I started calling John “The Immovable Object” because every 2nd Edition game against him went something like this:

1. You lined up your army;

2. Your army rushed straight across the board (unless you wanted to stand around and get into a firefight with the Imperial Guard, and if you did you probably played Eldar, smoked crack, or both); and

3. Your army smashed itself into a bloody mess against his tanks and Guardsmen just as if you ran face-first into a brick wall.

Actually “immovable” was a misnomer because his Guard moved alright—back in 2nd Edition tanks could move and fire all they wanted to.
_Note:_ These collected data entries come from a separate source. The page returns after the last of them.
(** * Tic-tac-toe with a minimax opponent: board, search and score record

    Shallow embedding of the game logic shared by [tictactoe_ai.py] and
    [web_app.py] (classes [TicTacToeGame], [MinimaxAI], [GameStats] and the
    functions [load_stats], [save_stats], [update_stats]), and of the
    handlers of the two front ends: the blocks of [main] in [web_app.py]
    that read and write the session, and the methods of [TicTacToeGUI]
    that react to a click, reply, close a game and start a new one.

    Python values are modelled as follows.
    - A board is a list of rows, a row a list of one-character strings; the
      empty cell is the string [" "].
    - Integers are [Z].  List subscripts follow Python: a negative index
      counts from the end, anything else out of range raises [IndexError].
    - A call either returns or raises: the type [res].  Code that mutates
      the board in place takes the board and returns its final contents.
    - [float('inf')] and its negation are the two extra points of [score].
    - The module [random] is an explicit argument of type [rng].
    - A nested call uses up one unit of [limit], the depth the interpreter
      still allows; at 0 the call raises [RecursionError].
    - The score record is a dictionary, [pyval]; the score file lives on a
      [disk], and [json.dump] and [json.load] are a printer and a parser.
    - A handler takes the session (or the window) and the disk and returns
      both as they are when it returns or raises.  A reading of
      [time.time()] is an argument, a rational number; [int] truncates.
    - Of a Tk button the model keeps the options the handlers set; calls
      that only draw (labels, message boxes, markup) are left out, and a
      call of [window.after] is counted in [scheduled]. *)

From Stdlib Require Import ZArith String Ascii List Lia Bool.
From Stdlib Require Import QArith_base DecimalString DecimalZ DecimalPos.
From Stdlib Require Import Sorted.
From stdpp Require Import base list gmap strings.

Import ListNotations.
Local Open Scope string_scope.
Local Open Scope Z_scope.

(** ** Exceptions *)

Inductive exn : Type :=
| IndexError
| KeyError
| TypeError
| ValueError
| OSError
| RecursionError.

Inductive res (A : Type) : Type :=
| Ok (a : A)
| Raise (e : exn).

Arguments Ok {A} a.
Arguments Raise {A} e.

#[global] Instance res_ret : MRet res := fun A a => Ok a.
#[global] Instance res_bind : MBind res := fun A B f m =>
  match m with
  | Ok a => f a
  | Raise e => Raise e
  end.

(** ** Python lists *)

Section PyList.
Context {A : Type}.

(** [seq[i]] *)
Definition getitem (seq : list A) (i : Z) : res A :=
  let n := Z.of_nat (length seq) in
  let k := if i <? 0 then i + n else i in
  if (k <? 0) || (n <=? k) then Raise IndexError
  else match seq !! Z.to_nat k with
       | Some x => Ok x
       | None => Raise IndexError
       end.

(** [seq[i] = v] *)
Definition setitem (seq : list A) (i : Z) (v : A) : res (list A) :=
  let n := Z.of_nat (length seq) in
  let k := if i <? 0 then i + n else i in
  if (k <? 0) || (n <=? k) then Raise IndexError
  else Ok (<[Z.to_nat k := v]> seq).

(** [for x in xs: body], the loop state threaded through the body *)
Fixpoint for_each {I S : Type} (xs : list I) (body : I -> S -> res S) (s : S)
  : res S :=
  match xs with
  | [] => Ok s
  | x :: rest => s' ← body x s; for_each rest body s'
  end.
End PyList.

(** [range(3)] *)
Definition range3 : list Z := [0; 1; 2].

(** ** The board *)

Definition cell : Type := string.
Definition row : Type := list cell.
Definition board : Type := list row.

Definition blank : cell := " ".

(** [board[i][j]] *)
Definition getitem2 (b : board) (i j : Z) : res cell :=
  r ← getitem b i; getitem r j.

(** [board[i][j] = v]: the row object [board[i]] is updated in place *)
Definition setitem2 (b : board) (i j : Z) (v : cell) : res board :=
  r ← getitem b i; r' ← setitem r j v; setitem b i r'.
(** The job moves to a state of a smaller depth: one run of [check] less. *)
Lemma Fueled_lower f c s s' d d' h n :
  Fueled (S f) c s -> mem s = Some d -> state d = Some h -> sameState h RETRYING = false ->
  clock s' = clock s -> mem s' = Some d' -> state d' = Some n ->
  sameState n RETRYING = false -> (stateDepth n < stateDepth h)%nat ->
  retryState d' <> Some RETRYING ->
  Fueled f c s'.
Proof.
  intros [Hc H] Hm Hh Hhr Hc' Hm' Hn Hnr Hle Hwf. rewrite Hm in H. destruct H as [_ H].
  split; [congruence|]. rewrite Hm'. split; [exact Hwf|].
  rewrite (depth_state c d' n Hn Hnr). rewrite (depth_state c d h Hh Hhr) in H. lia.
Qed.

(** The job waits in RETRYING for a time that has not come. *)
Lemma Fueled_wait f c s' d' t r :
  (1 <= f)%nat -> clock s' = c -> mem s' = Some d' ->
  state d' = Some RETRYING -> retryAt d' = Some t -> c <= t ->
  retryState d' = Some r -> sameState r RETRYING = false ->
  Fueled f c s'.
Proof.
  intros Hf Hc Hm Hs Ha Hle Hr Hne. split; [exact Hc|]. rewrite Hm.
  split; [rewrite Hr; intros [= ->]; discriminate|].
  unfold depth. rewrite Hs, Ha. cbn [opt_lt].
  destruct (t <? c) eqn:E; [apply Z.ltb_lt in E; lia|exact Hf].
Qed.

(** The job leaves RETRYING for its retry state. *)
Lemma Fueled_exit f c s s' d d' r :
  Fueled (S f) c s -> mem s = Some d -> state d = Some RETRYING ->
  opt_lt (retryAt d) c = true -> retryState d = Some r ->
  clock s' = clock s -> mem s' = Some d' -> state d' = Some r ->
  retryState d' = retryState d ->
  Fueled f c s'.
Proof.
  intros [Hc H] Hm Hs Hlt Hr Hc' Hm' Hs' Hr'. rewrite Hm in H. destruct H as [Hwf H].
  split; [congruence|]. rewrite Hm'. split; [congruence|].
  unfold depth in H. rewrite Hs, Hlt, Hr in H.
  assert (Hne : sameState r RETRYING = false).
  { destruct r; try reflexivity. congruence. }
  rewrite (depth_state c d' r Hs' Hne). lia.
Qed.

(** The job is over. *)
Lemma Fueled_over f c s' d' :
  (1 <= f)%nat -> clock s' = c -> mem s' = Some d' -> state d' = None ->
  retryState d' <> Some RETRYING -> Fueled f c s'.
Proof.
  intros Hf Hc Hm Hs Hwf. split; [exact Hc|]. rewrite Hm. split; [exact Hwf|].
  unfold depth. by rewrite Hs.
Qed.

(** A retry is being scheduled in a document whose state is not known. *)
Lemma Fueled_later f c s s' d d' t :
  Fueled f c s -> mem s = Some d -> clock s' = clock s -> mem s' = Some d' ->
  state d' = state d -> retryAt d' = Some t -> c <= t ->
  retryState d' <> Some RETRYING ->
  Fueled f c s'.
Proof.
  intros [Hc H] Hm Hc' Hm' Hs Ha Hle Hwf. rewrite Hm in H. destruct H as [_ H].
  pose proof (depth_pos c d) as Hp.
  split; [congruence|]. rewrite Hm'. split; [exact Hwf|].
  unfold depth in *. rewrite Hs, Ha. destruct (state d) as [st|]; [|exact H].
  destruct st; try exact H. cbn [opt_lt].
  destruct (t <? c) eqn:E; [apply Z.ltb_lt in E; lia|lia].
Qed.

End Depth.

(** The handlers a third time: with [S f] units of fuel for a document of
    depth at most [S f], every [check] that a handler starts finds a
    document of depth at most [f]; a run that the fuel does not cover is
    not accepted here ([wp3 False]). *)
Section Total.
Import Hedging Spec.
Context {W : Type} (A : Adapters W) (cfg : Config).
Variable recheck : M (Sys W) unit.
Variables (f : nat) (c0 : Z).

Local Abbreviation wpF m Q s :=
  (wp3 False m Q (fun _ s' => Fueled (S f) c0 s') (fun _ => True) s) (only parsing).

Hypothesis Hre : forall s, Fueled f c0 s ->
  wp3 False recheck (fun _ s' => Fueled f c0 s') (fun _ s' => Fueled f c0 s')
      (fun _ => True) s.
Hypothesis Hblk : (1 <= f)%nat ->
  forall s d, mem s = Some d -> opt_gt (cooldown d) (clock s) = true -> recheck s = Ret tt s.

Lemma wpF_setState_any (o : option RebalancingState) s Q :
  Fueled (S f) c0 s ->
  (forall d st, mem s = Some d -> o = Some st -> Fueled f c0 (persisted s d st)) ->
  (forall s', Fueled f c0 s' -> Q tt s') ->
  wpF (setStateWith recheck o) Q s.
Proof.
  intros HI Hstep HQ.
  destruct o as [st|]; [|apply wp_bind, wp_nonNull; [discriminate|auto]].
  destruct (mem s) as [d|] eqn:Hm.
  - unfold wp3. rewrite (setStateWith_unfold recheck s d st Hm).
    destruct (Spec.missingField d st); [exact HI|].
    assert (Hp : forall cr, match recheck (with_crashAfter cr (persisted s d st)) with
                 | Ret a s' => Q a s' | Throw _ s' => Fueled (S f) c0 s'
                 | Crash s' => True
                 | OutOfFuel => False end).
    { intros cr.
      assert (HI' : Fueled f c0 (with_crashAfter cr (persisted s d st)))
        by (by apply (Fueled_touch f c0 (persisted s d st)); [apply Hstep|..]).
      specialize (Hre _ HI'). unfold wp3 in Hre.
      destruct (recheck _) as [[] ?| | |]; auto. by apply Fueled_weaken. }
    destruct (crashAfter s) as [[|n]|] eqn:Hc.
    + exact I.
    + apply Hp.
    + specialize (Hp None). rewrite with_crashAfter_None in Hp; [exact Hp|exact Hc].
  - unfold wp3, setStateWith, bind, nonNull, ret.
    destruct st; cbn; unfold bind, getState, get, nonNull, throw, bind; cbn; rewrite ?Hm; cbn;
      exact HI.
Qed.

Lemma wpF_setState_blocked st s d Q :
  mem s = Some d -> opt_gt (cooldown d) (clock s) = true -> (1 <= f)%nat ->
  Fueled (S f) c0 s -> Fueled (S f) c0 (persisted s d st) ->
  (forall cr, Fueled (S f) c0 (with_crashAfter cr (persisted s d st)) ->
              Q tt (with_crashAfter cr (persisted s d st))) ->
  wpF (setStateWith recheck (Some st)) Q s.
Proof.
  intros Hm Hb Hf HI HI' HQ.
  unfold wp3. rewrite (setStateWith_unfold recheck s d st Hm).
  destruct (Spec.missingField d st); [exact HI|].
  assert (Hp : forall cr, match recheck (with_crashAfter cr (persisted s d st)) with
               | Ret a s' => Q a s' | Throw _ s' => Fueled (S f) c0 s'
               | Crash s' => True
               | OutOfFuel => False end).
  { intros cr. rewrite (Hblk Hf (with_crashAfter cr (persisted s d st))
                          (set_state (Some st) d) eq_refl Hb).
    apply HQ. by apply (Fueled_touch (S f) c0 (persisted s d st)). }
  destruct (crashAfter s) as [[|n]|] eqn:Hc.
  + exact I.
  + apply Hp.
  + specialize (Hp None). rewrite with_crashAfter_None in Hp; [exact Hp|exact Hc].
Qed.

(** What is known of the clock and of the fuel. *)
Ltac fuel_facts :=
  repeat match goal with
  | H : Fueled ?n _ ?sy |- _ =>
      lazymatch goal with
      | _ : clock sy = c0 |- _ => fail
      | _ => pose proof (proj1 H : clock sy = c0)
      end
  end;
  try match goal with
  | H : Fueled f _ _ |- _ =>
      lazymatch goal with
      | _ : (1 <= f)%nat |- _ => fail
      | _ => pose proof (Fueled_pos _ _ _ H)
      end
  end;
  repeat match goal with
  | H : Fueled f _ ?sy |- _ =>
      lazymatch goal with
      | _ : Fueled (S f) _ sy |- _ => fail
      | _ => pose proof (Fueled_weaken _ _ _ H)
      end
  end.

Ltac solve_clock := norm_proj; first [assumption | reflexivity | congruence].

Ltac solve_wf :=
  norm_proj;
  first
    [ discriminate
    | match goal with
      | H : Fueled _ _ ?sy, Hm : mem ?sy = Some ?d |- retryState ?d <> _ =>
          let G := fresh in
          pose proof (proj2 H) as G; rewrite Hm in G; exact (proj1 G)
      end ].

Ltac solve_later :=
  norm_proj; unfold retryTime;
  repeat match goal with H : clock _ = c0 |- _ => rewrite H end; lia.

Ltac leafF :=
  cbv beta; norm_proj; fuel_facts;
  lazymatch goal with
  | |- True => exact I
  | |- Fueled _ _ _ =>
    match goal with
    | H : Fueled ?n _ ?sy |- Fueled ?n _ _ =>
        first
        [ apply (Fueled_touch n c0 sy); [exact H | reflexivity | reflexivity]
        | eapply (Fueled_same n c0 sy);
            [ exact H | side | reflexivity | norm_proj; reflexivity
            | norm_proj; reflexivity | norm_proj; reflexivity | norm_proj; reflexivity ]
        | eapply (Fueled_move n c0 sy);
            [ exact H | side | side | reflexivity | reflexivity | norm_proj; reflexivity
            | norm_proj; reflexivity | reflexivity | cbn; lia | solve_wf ]
        | eapply (Fueled_over n c0);
            [ assumption || lia | solve_clock | norm_proj; reflexivity
            | norm_proj; reflexivity | solve_wf ]
        | eapply (Fueled_later n c0 sy);
            [ exact H | side | reflexivity | norm_proj; reflexivity
            | norm_proj; reflexivity | norm_proj; reflexivity | solve_later | solve_wf ] ]
    | H : Fueled (S f) _ ?sy |- Fueled f _ _ =>
        first
        [ eapply (Fueled_lower f c0 sy);
            [ exact H | side | side | reflexivity | reflexivity | norm_proj; reflexivity
            | norm_proj; reflexivity | reflexivity | cbn; lia | solve_wf ]
        | eapply (Fueled_exit f c0 sy);
            [ exact H | side | side
            | match goal with Hc : clock _ = c0 |- _ => rewrite <- Hc end; eassumption
            | side | reflexivity | norm_proj; reflexivity | norm_proj; reflexivity
            | norm_proj; reflexivity ] ]
    | |- Fueled ?n _ _ =>
        eapply (Fueled_wait n c0);
          [ assumption || lia | solve_clock | norm_proj; reflexivity
          | norm_proj; reflexivity | norm_proj; reflexivity | solve_later
          | norm_proj; reflexivity | reflexivity ]
    end
  end.

Ltac setStateF :=
  first
    [ eapply wpF_setState_blocked;
        [ norm_proj; first [reflexivity | eassumption]
        | solve_blocked
        | assumption || lia
        | leafF
        | leafF
        | intros ? ? ]
    | eapply wpF_setState_any;
        [ leafF
        | let d := fresh "d" in let st := fresh "st" in
          let H1 := fresh in let H2 := fresh in
          intros d st H1 H2; norm_proj; use_mem; leafF
        | intros ? ? ] ].

Ltac goF := repeat wp_step setStateF leafF.

(** The fuel that the handler of a state needs. *)
Ltac handler_fuel HI Hm Hst :=
  let H := fresh "Hdep" in
  pose proof (proj2 HI) as H; rewrite Hm in H; destruct H as [_ H];
  unfold depth in H; rewrite Hst in H; cbn [stateDepth] in H;
  assert (1 <= f)%nat by lia.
I recall, in a previous game, chasing his tanks around the board with my Assault Marines, wondering how an army described in the all the books as being “slow and ponderous” was outrunning a supposedly “rapid deployment force” like Space Marines.

Pat and I had teamed up many times to play John—to no avail. He always won. Always. Except for that one time that John and Nathan teamed up against Pat and me, but that wasn’t John’s fault: if Nathan was on your side you would always lose the game. Andy Chambers and Nathan could team up against your kid brother and your mom and still lose. 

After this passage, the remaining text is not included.